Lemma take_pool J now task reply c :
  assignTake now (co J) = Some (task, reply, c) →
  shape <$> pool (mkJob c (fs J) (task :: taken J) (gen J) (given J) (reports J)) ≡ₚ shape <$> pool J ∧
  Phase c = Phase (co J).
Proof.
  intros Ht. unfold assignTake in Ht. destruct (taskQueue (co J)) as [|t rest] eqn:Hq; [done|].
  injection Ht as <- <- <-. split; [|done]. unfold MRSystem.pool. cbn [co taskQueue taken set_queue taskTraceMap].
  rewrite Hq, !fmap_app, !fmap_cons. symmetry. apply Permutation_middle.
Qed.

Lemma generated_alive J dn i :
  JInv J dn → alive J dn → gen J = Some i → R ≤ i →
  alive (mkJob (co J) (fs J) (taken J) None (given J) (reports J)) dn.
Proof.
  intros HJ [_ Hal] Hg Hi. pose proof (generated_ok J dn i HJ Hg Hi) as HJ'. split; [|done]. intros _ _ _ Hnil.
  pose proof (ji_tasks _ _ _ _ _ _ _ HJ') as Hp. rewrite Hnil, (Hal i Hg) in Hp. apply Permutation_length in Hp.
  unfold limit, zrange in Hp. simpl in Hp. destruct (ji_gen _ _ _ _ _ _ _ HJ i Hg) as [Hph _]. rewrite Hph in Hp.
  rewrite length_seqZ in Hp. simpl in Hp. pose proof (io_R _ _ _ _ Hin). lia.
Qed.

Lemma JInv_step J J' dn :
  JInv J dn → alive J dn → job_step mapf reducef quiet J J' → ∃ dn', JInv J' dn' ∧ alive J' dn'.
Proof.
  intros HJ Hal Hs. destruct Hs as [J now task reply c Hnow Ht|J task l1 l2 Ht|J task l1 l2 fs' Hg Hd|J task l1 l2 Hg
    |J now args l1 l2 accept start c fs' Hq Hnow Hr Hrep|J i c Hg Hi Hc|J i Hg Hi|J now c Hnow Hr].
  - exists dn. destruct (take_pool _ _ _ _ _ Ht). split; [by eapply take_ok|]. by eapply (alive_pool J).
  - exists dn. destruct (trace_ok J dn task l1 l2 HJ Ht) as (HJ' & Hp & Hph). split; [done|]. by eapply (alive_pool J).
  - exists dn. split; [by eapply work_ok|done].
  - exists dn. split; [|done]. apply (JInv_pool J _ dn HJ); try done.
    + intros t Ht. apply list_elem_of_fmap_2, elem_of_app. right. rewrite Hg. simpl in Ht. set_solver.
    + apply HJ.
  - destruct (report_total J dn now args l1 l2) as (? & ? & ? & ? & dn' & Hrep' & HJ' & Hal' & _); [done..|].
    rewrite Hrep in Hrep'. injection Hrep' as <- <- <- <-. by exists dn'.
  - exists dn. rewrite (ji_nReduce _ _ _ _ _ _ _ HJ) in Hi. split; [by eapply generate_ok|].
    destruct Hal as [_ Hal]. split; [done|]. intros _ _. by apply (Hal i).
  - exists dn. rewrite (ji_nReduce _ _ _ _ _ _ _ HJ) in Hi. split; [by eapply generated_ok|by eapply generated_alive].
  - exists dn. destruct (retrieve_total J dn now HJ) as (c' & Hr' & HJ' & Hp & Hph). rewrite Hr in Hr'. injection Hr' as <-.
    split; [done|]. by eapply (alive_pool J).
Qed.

▬▬▬▬▬▬▬▬▬▬

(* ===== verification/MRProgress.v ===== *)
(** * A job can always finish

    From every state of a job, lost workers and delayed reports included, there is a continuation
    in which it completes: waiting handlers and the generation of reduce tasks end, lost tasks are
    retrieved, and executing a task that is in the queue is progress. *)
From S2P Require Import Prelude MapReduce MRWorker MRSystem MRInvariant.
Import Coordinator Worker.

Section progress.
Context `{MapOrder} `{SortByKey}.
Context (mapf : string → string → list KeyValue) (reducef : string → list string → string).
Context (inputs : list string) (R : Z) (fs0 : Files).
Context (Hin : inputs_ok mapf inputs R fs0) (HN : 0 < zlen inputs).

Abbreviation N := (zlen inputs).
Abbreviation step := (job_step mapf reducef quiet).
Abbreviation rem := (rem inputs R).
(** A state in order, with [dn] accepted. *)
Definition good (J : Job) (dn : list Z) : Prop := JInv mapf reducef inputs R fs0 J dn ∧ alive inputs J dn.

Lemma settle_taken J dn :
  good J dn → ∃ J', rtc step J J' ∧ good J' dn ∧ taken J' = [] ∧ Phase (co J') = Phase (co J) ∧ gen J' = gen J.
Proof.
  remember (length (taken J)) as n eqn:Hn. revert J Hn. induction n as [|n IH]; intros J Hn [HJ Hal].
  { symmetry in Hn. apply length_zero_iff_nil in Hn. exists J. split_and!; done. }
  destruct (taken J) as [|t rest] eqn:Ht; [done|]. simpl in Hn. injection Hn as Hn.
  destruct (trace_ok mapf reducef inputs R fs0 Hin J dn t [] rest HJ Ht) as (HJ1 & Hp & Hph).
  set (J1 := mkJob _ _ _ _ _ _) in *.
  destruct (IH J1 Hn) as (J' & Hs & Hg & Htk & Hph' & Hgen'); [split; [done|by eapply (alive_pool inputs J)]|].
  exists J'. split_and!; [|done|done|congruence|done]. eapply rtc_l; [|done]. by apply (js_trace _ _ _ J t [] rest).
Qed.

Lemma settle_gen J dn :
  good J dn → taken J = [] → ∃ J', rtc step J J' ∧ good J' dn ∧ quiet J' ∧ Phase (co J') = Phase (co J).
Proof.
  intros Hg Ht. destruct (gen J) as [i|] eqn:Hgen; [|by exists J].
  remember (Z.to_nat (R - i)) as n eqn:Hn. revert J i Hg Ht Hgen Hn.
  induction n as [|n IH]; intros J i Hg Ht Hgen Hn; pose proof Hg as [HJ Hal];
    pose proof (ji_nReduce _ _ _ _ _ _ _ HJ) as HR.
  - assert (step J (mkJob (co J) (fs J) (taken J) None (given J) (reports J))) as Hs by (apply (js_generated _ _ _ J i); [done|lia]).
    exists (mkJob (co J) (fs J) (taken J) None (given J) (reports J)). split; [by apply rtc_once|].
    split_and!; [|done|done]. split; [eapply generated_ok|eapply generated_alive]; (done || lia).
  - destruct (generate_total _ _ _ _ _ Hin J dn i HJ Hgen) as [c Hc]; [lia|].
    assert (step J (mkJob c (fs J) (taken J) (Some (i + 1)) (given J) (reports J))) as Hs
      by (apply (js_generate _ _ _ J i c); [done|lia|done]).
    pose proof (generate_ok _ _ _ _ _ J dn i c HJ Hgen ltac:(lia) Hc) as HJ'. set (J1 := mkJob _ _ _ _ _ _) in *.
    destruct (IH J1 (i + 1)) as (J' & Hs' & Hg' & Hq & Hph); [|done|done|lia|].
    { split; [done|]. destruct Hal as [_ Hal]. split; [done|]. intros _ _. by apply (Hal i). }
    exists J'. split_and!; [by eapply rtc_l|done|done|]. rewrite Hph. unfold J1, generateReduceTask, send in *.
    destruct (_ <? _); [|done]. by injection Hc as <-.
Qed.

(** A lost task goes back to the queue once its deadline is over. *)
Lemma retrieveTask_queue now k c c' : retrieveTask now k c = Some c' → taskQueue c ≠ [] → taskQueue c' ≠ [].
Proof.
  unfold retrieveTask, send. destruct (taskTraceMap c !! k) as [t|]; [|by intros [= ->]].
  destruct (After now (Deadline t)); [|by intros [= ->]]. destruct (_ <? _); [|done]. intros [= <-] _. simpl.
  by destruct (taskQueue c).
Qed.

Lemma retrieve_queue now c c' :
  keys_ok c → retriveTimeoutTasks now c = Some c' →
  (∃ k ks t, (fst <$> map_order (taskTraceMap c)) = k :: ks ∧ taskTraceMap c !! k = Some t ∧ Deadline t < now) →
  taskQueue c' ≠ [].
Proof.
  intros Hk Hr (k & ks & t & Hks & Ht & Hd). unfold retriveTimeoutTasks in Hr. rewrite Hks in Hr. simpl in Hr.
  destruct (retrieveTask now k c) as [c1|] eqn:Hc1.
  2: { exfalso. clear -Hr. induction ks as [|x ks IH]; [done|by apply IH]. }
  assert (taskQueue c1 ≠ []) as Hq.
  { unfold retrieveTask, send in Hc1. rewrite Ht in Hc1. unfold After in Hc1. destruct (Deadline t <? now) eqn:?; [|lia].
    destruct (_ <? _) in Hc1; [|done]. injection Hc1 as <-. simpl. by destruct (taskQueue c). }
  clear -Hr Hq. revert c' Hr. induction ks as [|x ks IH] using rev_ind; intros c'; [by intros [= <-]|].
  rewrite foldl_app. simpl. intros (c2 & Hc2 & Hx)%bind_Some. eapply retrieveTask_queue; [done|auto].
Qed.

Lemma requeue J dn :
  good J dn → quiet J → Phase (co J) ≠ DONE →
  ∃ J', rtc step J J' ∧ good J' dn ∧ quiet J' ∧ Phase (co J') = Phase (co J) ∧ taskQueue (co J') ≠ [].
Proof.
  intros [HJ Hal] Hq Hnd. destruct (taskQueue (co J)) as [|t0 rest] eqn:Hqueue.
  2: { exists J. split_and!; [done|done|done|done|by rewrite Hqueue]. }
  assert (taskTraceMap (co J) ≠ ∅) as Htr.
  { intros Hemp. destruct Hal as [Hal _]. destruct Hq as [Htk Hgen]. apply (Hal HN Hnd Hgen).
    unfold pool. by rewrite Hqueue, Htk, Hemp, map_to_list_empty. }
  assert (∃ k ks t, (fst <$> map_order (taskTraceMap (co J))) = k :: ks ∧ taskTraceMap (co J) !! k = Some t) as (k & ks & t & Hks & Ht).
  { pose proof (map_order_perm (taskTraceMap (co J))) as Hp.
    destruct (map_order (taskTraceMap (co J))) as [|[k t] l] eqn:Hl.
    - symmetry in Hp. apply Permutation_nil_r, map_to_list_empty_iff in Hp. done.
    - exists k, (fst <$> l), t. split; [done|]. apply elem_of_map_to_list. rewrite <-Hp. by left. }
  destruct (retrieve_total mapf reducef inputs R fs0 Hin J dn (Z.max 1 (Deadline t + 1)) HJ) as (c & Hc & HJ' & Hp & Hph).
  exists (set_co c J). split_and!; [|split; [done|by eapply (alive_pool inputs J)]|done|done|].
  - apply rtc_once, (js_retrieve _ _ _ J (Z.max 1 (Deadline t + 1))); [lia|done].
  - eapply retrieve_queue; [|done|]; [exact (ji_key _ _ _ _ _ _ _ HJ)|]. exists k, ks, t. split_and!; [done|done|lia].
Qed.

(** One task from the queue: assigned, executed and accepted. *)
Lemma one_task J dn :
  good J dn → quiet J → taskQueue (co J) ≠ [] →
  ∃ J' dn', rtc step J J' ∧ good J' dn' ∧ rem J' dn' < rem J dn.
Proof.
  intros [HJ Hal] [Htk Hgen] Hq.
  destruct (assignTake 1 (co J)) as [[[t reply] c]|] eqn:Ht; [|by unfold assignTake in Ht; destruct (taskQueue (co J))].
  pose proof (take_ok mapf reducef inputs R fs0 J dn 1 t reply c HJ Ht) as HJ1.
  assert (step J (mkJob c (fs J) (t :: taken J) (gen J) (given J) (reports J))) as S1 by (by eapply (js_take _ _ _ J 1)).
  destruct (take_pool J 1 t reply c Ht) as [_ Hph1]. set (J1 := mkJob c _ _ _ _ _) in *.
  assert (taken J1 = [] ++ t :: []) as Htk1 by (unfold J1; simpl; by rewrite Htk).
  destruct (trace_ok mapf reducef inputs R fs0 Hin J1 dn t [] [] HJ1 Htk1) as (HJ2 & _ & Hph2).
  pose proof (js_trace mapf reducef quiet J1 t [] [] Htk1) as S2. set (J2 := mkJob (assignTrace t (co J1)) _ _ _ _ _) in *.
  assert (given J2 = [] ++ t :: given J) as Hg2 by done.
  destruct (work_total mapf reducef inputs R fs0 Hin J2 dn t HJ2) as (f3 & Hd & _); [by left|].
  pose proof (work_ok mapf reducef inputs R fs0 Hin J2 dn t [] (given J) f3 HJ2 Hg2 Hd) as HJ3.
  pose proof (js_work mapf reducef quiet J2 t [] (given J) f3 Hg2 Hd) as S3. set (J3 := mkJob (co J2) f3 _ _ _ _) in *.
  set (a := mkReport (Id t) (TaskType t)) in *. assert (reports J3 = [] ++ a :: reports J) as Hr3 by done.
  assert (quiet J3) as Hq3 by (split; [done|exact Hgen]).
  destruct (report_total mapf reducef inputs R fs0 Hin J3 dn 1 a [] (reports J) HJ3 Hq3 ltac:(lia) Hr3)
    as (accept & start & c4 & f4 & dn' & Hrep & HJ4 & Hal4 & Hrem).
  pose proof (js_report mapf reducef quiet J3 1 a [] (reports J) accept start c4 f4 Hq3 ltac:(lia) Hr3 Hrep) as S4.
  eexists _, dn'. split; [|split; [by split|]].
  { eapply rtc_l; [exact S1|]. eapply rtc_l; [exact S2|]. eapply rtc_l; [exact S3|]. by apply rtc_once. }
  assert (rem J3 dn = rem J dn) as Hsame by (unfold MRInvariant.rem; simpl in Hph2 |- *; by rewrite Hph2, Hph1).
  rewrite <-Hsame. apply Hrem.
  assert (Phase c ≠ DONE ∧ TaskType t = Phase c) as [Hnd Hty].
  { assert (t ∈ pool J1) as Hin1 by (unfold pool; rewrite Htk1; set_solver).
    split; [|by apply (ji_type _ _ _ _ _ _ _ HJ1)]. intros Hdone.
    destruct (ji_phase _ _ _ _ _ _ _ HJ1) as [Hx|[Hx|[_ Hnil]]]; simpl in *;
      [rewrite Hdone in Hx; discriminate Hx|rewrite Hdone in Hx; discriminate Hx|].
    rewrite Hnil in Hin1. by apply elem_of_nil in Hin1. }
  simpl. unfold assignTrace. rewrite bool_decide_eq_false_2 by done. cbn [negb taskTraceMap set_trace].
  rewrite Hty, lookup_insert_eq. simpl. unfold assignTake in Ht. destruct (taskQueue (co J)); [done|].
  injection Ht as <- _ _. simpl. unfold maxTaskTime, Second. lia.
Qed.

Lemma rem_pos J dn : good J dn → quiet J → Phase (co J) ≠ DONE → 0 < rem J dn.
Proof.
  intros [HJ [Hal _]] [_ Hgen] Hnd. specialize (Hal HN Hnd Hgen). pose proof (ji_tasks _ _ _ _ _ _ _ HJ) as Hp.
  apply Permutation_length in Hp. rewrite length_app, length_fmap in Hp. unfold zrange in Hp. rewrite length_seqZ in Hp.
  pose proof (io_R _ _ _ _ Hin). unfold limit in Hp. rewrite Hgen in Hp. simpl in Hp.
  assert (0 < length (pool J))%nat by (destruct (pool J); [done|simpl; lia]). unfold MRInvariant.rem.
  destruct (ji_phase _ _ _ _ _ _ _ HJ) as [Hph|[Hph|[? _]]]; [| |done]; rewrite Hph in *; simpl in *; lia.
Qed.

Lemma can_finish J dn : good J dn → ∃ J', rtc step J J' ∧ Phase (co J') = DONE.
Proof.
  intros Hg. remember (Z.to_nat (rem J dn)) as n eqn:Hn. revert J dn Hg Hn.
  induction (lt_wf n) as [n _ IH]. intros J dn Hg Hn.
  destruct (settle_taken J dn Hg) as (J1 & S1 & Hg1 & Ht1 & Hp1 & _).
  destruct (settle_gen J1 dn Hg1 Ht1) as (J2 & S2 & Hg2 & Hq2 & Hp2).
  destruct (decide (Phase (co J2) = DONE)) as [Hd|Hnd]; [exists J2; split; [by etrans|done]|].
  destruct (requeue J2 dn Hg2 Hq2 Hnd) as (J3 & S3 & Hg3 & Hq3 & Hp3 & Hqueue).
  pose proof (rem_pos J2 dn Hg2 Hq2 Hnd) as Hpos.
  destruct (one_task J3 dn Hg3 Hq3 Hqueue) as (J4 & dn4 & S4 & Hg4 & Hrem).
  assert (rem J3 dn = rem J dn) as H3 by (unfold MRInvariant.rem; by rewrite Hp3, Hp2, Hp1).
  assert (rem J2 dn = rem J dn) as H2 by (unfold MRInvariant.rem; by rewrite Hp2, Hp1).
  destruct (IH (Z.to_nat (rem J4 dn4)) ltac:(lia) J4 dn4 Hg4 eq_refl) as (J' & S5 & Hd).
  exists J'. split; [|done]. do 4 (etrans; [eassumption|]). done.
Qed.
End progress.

▬▬▬▬▬▬▬▬▬▬

WORK REQUIRED
Copy out precisely the lines from the line with "now) eqn:?; [|lia]." to the line with "destruct (_ <? _) in" in the material above, including those two lines and omitting all the rest.

SOLUTION
  { unfold retrieveTask, send in Hc1. rewrite Ht in Hc1. unfold After in Hc1. destruct (Deadline t <? now) eqn:?; [|lia].
    destruct (_ <? _) in Hc1; [|done]. injection Hc1 as <-. simpl. by destruct (taskQueue c). }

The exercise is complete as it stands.